Covering Annandale, Bailey's Crossroads, Lincolnia, and Seven Corners in Fairfax County, Virginia

Proposed FX CO charter school would serve disadvantaged youths

Graham Road Elementary School

A group Fairfax County residents, several of them teachers, has put forth a proposal to create a charter school in eastern Fairfax County aimed at providing a college prep curriculum to students who might not otherwise consider going to college. The school would have grades 7-12.

Key elements of the proposal include a longer school day and year, wraparound social services, and programs to prepare disadvantaged youths for college, including the International Baccalaureate and AVID (Advancement via Individual Determination) programs, says Eric Wolf Welch, a social studies teacher at JEB Stuart High School and one of the founders of the proposed Fairfax Leadership Academy.

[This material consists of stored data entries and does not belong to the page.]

Lemma create_permits : permits (SignupLimit console_Create).
Proof.
  intros r rw w. unfold SignupLimit. destruct (allow _ _ _ _) as [ok l].
  destruct (negb ok); [by apply changes_nothing|]. unfold console_Create.
  destruct (decodeBody _ _ _) as [body|]; [|by apply changes_nothing]. cbn [svc_CreateProject world_projects].
  set (w0 := set_limiter l w). pose proof (CreateProject_tables (cp_Name body) (cp_KeyHash body) (cp_KeyPrefix body) RoleAdmin
    (map toEntity (cp_Rules body)) w0) as Hc. change (tables w0) with (tables w) in Hc.
  destruct (CreateProject _ _ _ _ _ w0) as [[t|e] w1]; cbn [snd] in *;
    (destruct Hc as [Hc|(t' & Hn & Ho)]; [by apply changes_nothing|by apply adds_tenant with t']).
Qed.

(** A console handler that writes rows of the tenant in its context only. *)
Definition writes_own (h : Handler state) : Prop := forall r rw w t, ctx_tenant r = Some t ->
  others t (tables (snd (h r rw w))) = others t (tables w).

Lemma AddKey_own : writes_own console_AddKey.
Proof.
  intros r rw w t Ht. unfold console_AddKey, TenantIDFromContext. rewrite Ht.
  destruct (decodeBody _ _ _) as [body|]; [|done]. cbn [svc_AddAPIKey world_projects]. unfold AddAPIKey, fail.
  repeat (destruct (negb _); [done|]). cbn [store_AddAPIKey world_store]. unfold on_part.
  pose proof (AddAPIKey_others t (normalise (akb_KeyHash body)) (TrimSpace (akb_KeyPrefix body))
    (if String.eqb (akb_Role body) "" then RoleCheck else akb_Role body) (w_db w)) as Ho.
  by destruct (pg_AddAPIKey _ _ _ _ (w_db w)) as [[[]|e] d].
Qed.

Lemma RevokeKey_own : writes_own console_RevokeKey.
Proof.
  intros r rw w t Ht. unfold console_RevokeKey, TenantIDFromContext. rewrite Ht.
  destruct (uuid_Parse _) as [k|]; [|done]. unfold answer_revoke. cbn [svc_RevokeAPIKey world_projects].
  unfold RevokeAPIKey. cbn [store_RevokeAPIKey world_store]. unfold on_part.
  pose proof (RevokeAPIKey_others t k (w_db w)) as Ho. by destruct (pg_RevokeAPIKey t k (w_db w)) as [[[]|e] d].
Qed.

Lemma own_permits h : writes_own h -> permits (ProjectAuth h).
Proof.
  intros Hh r rw w. pose proof (ProjectAuth_guard h r rw w) as Hg. destruct (ProjectAuth h r rw w) as [rw' w'].
  cbn [snd]. destruct Hg as [(raw & tc & w1 & Hb & Ha & Hrole & En)|(_ & [[_ ->]|(raw & _ & ->)])].
  - apply changes_own with w w1 raw tc; [done..|]. pose proof (keeps_Authenticate same_tables raw w) as Hk.
    rewrite Ha in Hk. unfold same_tables in Hk. cbn [snd] in Hk. rewrite <- Hk.
    pose proof (Hh (WithTenantID r (Tenant_ID (TC_Tenant tc))) rw w1 _ eq_refl) as Ho. by rewrite <- En in Ho.
  - by apply changes_nothing.
  - apply changes_nothing, (keeps_Authenticate same_tables).
Qed.

(** The request does not carry the admin token. *)
Definition no_token (token : string) (r : Request) : Prop :=
  ~ (token <> "" /\ exists p, Header_Get (Req_Header r) "Authorization" = "Bearer " +:+ p /\ TrimSpace p = token).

Welch hopes the new school can open in 2013. The state Board of Education must review the charter proposal at least 18 months before the school opens. But it’s the Fairfax County School Board, however, that must vote on whether or not to approve it. Charter schools are public schools that have more flexibility to be innovative. There are four charter schools in Virginia; none of them is in Fairfax County.

Welch says the new school would have approximately 75 to 100 students per grade. Under Virginia’s rules for charter schools, anyone from Fairfax County, regardless of income, would be allowed to apply for admission. If too many students apply, a lottery would be held.

The school would have to comply with all FCPS policies. It could not, for example, exclude students eligible for special education. Welch expects 15 percent of the school’s students to be in special education, which would reflect the proportion in other area schools.

The group is pursuing the Graham Road Elementary School building as the most favorable location. That school will close, and its students will be relocated to a new building under construction on the site of the former Devonshire FCPS administrative building in fall 2012.

The Graham Road building would likely remain open to serve breakfast to children in the community, as a transportation hub for buses taking neighborhood children to the new school, and as an after-school SACC center.

Other locations that were explored for the Fairfax Leadership Academy—including a wing of Falls Church High School and the Willston Community Center—are not considered feasible.

Noting that FCPS has special schools targeting certain populations, such as Thomas Jefferson High School for Science and Technology and the academies for students pursuing vocational careers, Welch says he would like to offer another choice—for students from disadvantaged backgrounds, including minorities, who could be the first in their families to attend college.

“We’re doing it to get a conversation started,” he says. He would like to see all Fairfax County Public Schools adopt a full-year calendar. According to Welch, the longer school schedule would allow for such things as taking students to visit colleges and to have mini-courses on topics like aviation incorporating a field trip to a Boeing plant.

Another way the proposed Fairfax Leadership Academyway would differ from other FCPS schools is that all administrators, even the head of school, would teach at least one class, Welch says. The school would also stress semester-long collaborative projects; leadership development through service learning and civic engagement; and career education through partnerships with businesses and local organizations.

Along with Welch, others working on the charter proposal include Shawn DeRose, director of student activities and athletics at TJHSST; Philip Bernhardt, coordinator of teacher preparation programs at George Washington University (GWU); Vince O’Neil, assistant head of GWU’s Online High School; Stu Singer, a former FCPS math teacher; Sherry Singer, a former FCPS biology teacher; Sharyn Franck, of the Arlington Boulevard Community Development Organization; and teachers from Twain and Poe middle schools.

4 responses to “Proposed FX CO charter school would serve disadvantaged youths

  1. Falls Chruch High School already offers a stupendous avid program that is very popular among underprivileged students. This charter school is very unnecessary.

  2. Falls Church high school already offers AVID and is surrounded by 3 IB high schools., Marshall, Annandale and Stuart. This new school would be duplicating all these already existing fcps programs. So unnecessary and a big waste of time, money and resources. Mioney would be much better spent to Renovate Falls Church High School NOW!!!!

  3. there are no AVID programs and only 1 IB program in the western part of the county, and plenty of underprivileged youth there. Why gut programs that are working, and are excellent around here when they could use them elsewhere? Put this proposed school in the Herndon/Reston area.